(GIVEN RECORDS begins)

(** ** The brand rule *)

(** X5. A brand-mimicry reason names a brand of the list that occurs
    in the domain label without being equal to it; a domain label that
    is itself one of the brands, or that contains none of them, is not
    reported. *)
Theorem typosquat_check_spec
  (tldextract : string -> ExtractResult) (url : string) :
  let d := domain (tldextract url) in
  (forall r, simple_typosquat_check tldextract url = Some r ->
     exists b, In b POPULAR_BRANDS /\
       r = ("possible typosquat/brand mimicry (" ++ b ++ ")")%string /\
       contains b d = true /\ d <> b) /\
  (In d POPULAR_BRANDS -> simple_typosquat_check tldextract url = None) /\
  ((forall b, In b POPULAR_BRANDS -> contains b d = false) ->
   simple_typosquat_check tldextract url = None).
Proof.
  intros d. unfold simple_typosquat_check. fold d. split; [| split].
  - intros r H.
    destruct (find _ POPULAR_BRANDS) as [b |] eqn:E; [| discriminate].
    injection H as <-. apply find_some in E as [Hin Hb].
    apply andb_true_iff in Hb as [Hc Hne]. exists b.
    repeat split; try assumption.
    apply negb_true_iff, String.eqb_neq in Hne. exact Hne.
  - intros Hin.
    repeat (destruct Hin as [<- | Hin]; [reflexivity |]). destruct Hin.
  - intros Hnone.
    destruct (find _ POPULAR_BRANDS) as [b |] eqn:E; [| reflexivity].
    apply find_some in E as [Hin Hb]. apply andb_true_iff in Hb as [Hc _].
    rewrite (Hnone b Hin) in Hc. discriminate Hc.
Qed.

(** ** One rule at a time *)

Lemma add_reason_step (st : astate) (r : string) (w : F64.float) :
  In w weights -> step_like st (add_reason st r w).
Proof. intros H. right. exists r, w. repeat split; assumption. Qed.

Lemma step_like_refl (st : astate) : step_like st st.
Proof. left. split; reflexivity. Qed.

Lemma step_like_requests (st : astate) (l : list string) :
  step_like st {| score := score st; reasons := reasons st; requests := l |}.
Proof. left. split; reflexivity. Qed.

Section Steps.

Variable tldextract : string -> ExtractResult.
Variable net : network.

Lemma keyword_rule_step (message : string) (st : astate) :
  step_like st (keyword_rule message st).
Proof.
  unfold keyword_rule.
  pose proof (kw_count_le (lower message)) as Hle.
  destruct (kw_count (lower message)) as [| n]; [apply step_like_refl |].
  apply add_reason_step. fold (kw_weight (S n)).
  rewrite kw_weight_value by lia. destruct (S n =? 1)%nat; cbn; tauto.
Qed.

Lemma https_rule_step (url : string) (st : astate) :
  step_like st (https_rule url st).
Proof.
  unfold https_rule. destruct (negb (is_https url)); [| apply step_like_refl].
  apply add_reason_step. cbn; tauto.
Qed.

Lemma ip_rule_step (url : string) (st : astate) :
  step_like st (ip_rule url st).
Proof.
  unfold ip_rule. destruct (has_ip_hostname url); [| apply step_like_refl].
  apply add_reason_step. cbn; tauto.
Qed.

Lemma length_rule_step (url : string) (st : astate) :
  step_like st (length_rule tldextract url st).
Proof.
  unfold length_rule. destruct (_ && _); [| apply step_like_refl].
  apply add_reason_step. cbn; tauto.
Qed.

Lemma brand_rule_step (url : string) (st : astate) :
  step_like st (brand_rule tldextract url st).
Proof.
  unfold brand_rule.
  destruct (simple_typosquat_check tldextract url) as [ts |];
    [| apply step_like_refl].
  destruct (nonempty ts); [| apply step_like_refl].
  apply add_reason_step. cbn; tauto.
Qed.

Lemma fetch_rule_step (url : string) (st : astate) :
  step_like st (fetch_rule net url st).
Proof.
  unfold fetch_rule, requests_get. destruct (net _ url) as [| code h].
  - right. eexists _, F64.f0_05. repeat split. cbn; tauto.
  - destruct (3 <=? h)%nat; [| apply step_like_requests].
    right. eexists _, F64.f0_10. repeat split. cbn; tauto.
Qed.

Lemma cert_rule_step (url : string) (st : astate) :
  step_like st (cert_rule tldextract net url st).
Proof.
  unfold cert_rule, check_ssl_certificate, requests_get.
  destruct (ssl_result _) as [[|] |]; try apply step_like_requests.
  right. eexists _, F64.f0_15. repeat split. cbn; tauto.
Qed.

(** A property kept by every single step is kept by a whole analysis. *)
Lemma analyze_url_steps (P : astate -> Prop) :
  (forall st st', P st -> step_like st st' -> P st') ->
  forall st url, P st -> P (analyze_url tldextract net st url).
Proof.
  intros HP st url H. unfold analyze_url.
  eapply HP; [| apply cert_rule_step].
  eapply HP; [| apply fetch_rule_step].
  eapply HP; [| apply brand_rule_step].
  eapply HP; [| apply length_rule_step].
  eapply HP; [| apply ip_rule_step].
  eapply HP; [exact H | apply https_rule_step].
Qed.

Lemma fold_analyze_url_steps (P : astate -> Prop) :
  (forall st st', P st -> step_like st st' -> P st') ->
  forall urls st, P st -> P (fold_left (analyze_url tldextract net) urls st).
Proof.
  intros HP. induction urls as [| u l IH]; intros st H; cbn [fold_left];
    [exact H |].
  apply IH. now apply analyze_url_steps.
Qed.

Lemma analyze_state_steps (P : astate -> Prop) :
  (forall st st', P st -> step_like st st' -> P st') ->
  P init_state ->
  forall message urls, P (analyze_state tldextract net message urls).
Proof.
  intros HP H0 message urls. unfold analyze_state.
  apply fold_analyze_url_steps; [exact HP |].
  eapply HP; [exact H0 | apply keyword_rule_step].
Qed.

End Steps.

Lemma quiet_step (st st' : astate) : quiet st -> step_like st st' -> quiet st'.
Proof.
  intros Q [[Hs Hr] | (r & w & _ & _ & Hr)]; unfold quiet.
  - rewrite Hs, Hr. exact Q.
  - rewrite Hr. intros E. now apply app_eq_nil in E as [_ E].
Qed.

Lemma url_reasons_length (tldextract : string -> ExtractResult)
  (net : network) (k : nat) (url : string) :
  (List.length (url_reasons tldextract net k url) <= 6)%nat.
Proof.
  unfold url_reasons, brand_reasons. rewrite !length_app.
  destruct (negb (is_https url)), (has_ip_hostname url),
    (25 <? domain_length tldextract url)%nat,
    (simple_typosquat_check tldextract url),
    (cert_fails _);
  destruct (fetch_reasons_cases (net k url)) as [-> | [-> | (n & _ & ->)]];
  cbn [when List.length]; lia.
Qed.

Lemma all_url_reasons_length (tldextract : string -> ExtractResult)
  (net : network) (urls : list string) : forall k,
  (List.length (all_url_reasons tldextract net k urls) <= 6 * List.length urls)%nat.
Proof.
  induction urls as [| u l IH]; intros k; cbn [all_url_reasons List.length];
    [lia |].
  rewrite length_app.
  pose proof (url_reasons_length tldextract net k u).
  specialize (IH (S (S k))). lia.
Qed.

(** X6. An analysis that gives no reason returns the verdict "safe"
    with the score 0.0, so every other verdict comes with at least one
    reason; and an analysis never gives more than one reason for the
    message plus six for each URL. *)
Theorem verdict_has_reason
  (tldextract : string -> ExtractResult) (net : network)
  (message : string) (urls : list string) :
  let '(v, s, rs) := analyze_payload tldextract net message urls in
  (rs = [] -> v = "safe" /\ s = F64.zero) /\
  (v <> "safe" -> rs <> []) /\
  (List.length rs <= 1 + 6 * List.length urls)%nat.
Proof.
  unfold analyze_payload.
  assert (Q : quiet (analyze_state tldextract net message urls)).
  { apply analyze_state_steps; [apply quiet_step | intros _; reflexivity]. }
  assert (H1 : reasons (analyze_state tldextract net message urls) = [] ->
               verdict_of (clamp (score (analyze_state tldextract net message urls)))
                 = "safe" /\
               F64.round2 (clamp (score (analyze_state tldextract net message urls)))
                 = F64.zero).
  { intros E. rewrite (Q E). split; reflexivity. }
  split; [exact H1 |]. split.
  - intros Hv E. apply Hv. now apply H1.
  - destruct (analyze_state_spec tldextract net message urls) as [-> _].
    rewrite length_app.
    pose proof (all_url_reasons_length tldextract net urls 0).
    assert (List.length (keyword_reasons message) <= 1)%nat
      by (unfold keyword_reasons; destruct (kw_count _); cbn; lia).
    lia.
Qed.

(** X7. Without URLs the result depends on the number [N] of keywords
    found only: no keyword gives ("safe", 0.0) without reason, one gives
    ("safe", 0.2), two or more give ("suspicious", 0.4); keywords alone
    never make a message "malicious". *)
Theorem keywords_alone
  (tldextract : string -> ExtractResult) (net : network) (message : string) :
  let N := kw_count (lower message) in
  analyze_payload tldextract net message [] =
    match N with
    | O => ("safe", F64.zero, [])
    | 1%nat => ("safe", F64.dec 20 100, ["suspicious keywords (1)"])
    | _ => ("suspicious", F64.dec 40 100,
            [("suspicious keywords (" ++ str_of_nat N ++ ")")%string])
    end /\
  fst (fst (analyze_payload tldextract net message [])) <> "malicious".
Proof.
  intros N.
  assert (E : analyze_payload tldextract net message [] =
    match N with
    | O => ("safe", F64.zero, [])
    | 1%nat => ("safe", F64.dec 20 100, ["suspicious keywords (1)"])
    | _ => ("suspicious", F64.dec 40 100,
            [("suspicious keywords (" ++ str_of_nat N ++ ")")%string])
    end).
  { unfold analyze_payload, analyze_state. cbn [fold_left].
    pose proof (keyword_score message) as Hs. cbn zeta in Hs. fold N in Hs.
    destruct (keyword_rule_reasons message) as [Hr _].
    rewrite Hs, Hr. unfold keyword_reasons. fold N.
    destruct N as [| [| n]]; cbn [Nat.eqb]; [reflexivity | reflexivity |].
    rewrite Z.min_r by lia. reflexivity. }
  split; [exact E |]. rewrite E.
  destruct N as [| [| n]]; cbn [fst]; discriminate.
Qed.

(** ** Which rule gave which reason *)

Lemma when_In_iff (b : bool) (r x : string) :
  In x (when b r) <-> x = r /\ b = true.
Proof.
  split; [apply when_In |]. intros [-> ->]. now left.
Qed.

(GIVEN RECORDS ends)

Where a line in the data contains the string "that", add it to your count, and give only the final number.

4